WHAT IS REQUIRED:
Look over the lines below. Report each one that includes the string "whist".

[[ DATA LISTING, beginning ]]

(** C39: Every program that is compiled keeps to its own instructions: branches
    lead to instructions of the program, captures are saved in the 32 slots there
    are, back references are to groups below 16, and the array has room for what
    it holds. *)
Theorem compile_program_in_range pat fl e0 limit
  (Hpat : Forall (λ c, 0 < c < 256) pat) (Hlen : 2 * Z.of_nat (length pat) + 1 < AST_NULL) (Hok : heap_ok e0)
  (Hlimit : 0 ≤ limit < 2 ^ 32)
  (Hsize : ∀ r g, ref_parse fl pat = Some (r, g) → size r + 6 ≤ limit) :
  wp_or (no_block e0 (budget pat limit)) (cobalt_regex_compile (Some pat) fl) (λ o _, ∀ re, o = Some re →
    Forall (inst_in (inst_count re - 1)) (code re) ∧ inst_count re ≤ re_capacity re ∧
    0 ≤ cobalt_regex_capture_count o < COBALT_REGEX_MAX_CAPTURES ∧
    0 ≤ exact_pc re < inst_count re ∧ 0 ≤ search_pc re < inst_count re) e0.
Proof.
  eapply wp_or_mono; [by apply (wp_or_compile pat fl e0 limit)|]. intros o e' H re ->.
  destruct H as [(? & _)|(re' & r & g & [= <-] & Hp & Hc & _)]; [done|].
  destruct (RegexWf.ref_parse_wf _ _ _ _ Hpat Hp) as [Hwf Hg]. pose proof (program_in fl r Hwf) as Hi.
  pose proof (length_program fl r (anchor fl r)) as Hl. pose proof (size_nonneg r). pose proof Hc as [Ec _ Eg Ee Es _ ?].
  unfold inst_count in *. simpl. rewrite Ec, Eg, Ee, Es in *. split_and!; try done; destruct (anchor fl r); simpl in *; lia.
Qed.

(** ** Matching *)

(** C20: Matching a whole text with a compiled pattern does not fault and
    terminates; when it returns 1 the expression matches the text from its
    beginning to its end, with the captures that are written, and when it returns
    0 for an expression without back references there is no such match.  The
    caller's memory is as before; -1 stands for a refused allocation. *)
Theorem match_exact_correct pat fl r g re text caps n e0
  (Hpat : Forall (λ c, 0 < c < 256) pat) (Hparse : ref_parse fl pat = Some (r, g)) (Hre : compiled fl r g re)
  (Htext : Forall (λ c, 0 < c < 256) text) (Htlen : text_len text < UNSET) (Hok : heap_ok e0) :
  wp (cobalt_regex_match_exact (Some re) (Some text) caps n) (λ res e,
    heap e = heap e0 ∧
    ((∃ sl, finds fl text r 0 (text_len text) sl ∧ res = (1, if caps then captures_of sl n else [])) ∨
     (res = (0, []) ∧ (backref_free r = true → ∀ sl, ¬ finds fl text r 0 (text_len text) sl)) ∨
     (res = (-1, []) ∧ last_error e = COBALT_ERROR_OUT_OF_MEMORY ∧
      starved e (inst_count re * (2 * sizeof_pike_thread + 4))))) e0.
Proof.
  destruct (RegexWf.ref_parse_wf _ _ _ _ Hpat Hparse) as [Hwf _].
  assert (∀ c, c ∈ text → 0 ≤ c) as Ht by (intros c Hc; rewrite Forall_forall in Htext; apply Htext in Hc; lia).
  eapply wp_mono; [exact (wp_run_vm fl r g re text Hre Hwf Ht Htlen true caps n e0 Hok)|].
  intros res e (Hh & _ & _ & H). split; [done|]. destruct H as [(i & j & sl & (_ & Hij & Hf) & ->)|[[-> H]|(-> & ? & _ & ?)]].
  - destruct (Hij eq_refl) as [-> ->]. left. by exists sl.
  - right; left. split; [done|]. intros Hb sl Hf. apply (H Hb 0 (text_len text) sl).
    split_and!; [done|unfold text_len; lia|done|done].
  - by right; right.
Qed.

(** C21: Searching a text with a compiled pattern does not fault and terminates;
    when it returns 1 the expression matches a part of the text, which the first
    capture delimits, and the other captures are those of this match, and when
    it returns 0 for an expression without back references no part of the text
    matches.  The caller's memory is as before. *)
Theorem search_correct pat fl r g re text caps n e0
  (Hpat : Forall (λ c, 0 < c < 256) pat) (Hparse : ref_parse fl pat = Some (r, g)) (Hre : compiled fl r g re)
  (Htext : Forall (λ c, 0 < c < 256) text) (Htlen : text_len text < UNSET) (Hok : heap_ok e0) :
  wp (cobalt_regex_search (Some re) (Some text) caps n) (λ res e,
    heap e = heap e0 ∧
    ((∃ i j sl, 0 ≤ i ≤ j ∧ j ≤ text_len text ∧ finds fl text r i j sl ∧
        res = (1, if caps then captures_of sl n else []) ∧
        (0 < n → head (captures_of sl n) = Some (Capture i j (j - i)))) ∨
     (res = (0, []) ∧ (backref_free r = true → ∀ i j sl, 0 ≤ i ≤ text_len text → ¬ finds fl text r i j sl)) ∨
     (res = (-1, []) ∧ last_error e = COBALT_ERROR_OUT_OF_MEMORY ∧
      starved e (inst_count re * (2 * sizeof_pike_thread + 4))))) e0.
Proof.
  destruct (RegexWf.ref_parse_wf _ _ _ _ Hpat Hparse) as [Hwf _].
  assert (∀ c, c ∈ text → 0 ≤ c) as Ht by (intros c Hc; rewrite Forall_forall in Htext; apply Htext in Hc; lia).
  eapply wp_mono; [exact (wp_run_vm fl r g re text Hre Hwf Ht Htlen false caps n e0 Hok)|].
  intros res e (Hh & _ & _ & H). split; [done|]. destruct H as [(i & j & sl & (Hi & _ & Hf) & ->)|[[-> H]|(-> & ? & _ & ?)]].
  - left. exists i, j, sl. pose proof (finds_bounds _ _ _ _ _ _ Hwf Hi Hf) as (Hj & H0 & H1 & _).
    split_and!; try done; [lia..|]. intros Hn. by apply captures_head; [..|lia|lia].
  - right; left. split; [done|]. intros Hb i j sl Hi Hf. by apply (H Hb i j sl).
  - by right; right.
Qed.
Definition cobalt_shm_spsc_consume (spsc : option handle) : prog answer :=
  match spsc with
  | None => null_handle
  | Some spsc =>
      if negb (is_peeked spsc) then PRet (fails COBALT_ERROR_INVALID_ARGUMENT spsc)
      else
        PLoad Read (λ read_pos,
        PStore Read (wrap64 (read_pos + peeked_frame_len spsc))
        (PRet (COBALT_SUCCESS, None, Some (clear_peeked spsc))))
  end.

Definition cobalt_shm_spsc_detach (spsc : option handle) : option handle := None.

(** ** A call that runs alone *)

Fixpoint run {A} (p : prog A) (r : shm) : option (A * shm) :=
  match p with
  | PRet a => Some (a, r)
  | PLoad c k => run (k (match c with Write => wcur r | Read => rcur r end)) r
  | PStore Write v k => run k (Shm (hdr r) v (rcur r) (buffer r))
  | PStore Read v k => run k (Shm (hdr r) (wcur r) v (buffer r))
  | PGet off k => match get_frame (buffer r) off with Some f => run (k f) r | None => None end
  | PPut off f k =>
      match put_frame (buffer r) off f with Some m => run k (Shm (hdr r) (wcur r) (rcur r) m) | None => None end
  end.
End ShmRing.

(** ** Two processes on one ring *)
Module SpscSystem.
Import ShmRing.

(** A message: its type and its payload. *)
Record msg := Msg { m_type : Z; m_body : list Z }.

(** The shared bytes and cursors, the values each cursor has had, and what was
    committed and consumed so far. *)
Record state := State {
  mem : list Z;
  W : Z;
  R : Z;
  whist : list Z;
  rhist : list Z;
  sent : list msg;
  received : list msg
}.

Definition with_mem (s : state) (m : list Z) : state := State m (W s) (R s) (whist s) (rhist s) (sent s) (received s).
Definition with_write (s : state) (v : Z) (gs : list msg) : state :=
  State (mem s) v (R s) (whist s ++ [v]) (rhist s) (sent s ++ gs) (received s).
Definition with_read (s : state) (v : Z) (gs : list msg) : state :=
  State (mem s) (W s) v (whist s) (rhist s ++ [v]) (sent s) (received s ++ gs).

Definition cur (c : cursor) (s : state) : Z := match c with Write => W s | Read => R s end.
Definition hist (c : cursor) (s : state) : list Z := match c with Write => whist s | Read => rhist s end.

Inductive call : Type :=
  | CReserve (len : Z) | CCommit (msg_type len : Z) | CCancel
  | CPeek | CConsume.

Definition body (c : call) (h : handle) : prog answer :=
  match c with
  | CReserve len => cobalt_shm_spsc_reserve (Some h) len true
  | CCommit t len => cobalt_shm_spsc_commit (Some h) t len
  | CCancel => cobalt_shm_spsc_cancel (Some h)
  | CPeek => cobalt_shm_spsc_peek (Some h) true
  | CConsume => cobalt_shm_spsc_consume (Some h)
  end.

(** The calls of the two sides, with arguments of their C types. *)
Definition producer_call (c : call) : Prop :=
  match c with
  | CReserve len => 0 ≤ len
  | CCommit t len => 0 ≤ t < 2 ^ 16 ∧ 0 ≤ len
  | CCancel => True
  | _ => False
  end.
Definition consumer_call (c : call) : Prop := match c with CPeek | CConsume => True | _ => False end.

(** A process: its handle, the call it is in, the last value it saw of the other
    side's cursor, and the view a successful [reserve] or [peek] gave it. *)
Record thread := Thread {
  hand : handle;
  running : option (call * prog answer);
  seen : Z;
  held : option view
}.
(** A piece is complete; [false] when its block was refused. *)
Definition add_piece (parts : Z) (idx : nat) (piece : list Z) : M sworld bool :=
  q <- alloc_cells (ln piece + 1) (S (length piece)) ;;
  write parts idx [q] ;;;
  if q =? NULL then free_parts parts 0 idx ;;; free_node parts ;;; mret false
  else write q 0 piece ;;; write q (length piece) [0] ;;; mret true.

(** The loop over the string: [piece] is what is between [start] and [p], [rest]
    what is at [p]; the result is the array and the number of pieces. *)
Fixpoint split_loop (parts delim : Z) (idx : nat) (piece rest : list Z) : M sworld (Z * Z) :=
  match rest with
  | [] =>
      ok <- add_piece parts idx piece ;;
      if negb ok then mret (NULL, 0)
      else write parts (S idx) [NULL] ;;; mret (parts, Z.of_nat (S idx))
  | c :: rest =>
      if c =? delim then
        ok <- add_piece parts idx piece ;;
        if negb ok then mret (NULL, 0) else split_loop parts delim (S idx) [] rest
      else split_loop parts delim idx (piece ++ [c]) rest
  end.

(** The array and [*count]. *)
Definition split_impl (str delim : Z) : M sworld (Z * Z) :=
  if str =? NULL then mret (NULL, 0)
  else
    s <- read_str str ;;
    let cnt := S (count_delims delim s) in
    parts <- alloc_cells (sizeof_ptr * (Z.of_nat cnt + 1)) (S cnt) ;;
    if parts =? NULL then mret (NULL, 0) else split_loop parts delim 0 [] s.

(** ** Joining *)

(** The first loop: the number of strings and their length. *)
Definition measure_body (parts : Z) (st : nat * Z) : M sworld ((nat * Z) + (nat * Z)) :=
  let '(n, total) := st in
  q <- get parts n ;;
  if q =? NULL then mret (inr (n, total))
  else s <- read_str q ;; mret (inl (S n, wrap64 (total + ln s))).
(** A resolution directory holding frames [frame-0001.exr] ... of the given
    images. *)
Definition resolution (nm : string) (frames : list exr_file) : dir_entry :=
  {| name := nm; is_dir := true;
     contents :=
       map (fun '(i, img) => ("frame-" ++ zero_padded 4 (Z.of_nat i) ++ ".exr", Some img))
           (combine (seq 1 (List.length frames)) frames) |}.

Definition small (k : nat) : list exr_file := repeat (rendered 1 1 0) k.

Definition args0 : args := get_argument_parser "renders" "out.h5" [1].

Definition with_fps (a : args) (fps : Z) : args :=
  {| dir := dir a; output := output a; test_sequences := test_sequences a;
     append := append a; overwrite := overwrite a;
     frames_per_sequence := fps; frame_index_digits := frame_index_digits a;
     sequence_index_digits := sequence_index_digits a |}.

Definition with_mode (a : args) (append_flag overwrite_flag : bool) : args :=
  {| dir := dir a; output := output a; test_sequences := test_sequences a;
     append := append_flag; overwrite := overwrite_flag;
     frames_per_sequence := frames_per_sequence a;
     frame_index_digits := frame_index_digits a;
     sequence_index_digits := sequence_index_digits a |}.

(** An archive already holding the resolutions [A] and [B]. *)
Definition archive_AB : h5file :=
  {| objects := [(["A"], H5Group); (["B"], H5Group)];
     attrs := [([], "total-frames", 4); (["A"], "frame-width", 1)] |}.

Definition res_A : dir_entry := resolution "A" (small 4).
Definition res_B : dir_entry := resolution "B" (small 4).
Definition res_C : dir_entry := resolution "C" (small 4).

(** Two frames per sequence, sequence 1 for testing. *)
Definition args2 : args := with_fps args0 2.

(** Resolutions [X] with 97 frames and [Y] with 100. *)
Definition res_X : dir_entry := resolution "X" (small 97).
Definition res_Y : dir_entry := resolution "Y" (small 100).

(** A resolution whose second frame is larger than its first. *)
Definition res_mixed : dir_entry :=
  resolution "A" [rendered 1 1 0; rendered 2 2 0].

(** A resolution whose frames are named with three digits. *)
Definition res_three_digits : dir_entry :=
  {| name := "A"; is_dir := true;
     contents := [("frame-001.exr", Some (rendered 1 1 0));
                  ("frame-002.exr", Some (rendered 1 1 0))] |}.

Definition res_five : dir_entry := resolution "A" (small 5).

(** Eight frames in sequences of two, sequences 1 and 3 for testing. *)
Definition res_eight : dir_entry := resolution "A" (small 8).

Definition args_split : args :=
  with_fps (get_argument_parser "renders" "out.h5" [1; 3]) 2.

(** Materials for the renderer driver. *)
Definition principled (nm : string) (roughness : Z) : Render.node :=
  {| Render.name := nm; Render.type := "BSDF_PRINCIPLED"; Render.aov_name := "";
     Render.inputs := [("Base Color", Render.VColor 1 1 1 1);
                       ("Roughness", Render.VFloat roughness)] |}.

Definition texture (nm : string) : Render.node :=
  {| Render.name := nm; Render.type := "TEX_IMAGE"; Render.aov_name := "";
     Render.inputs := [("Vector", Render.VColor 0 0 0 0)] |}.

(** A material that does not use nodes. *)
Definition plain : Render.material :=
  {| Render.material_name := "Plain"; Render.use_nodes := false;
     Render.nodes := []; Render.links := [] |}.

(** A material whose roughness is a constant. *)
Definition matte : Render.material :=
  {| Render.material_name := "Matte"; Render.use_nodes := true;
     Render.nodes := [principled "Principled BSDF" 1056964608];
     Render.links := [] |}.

[[ DATA LISTING, end ]]

RESULT OF THE TASK:
  whist : list Z;
Definition with_mem (s : state) (m : list Z) : state := State m (W s) (R s) (whist s) (rhist s) (sent s) (received s).
  State (mem s) v (R s) (whist s ++ [v]) (rhist s) (sent s ++ gs) (received s).
  State (mem s) (W s) v (whist s) (rhist s ++ [v]) (sent s) (received s ++ gs).
Definition hist (c : cursor) (s : state) : list Z := match c with Write => whist s | Read => rhist s end.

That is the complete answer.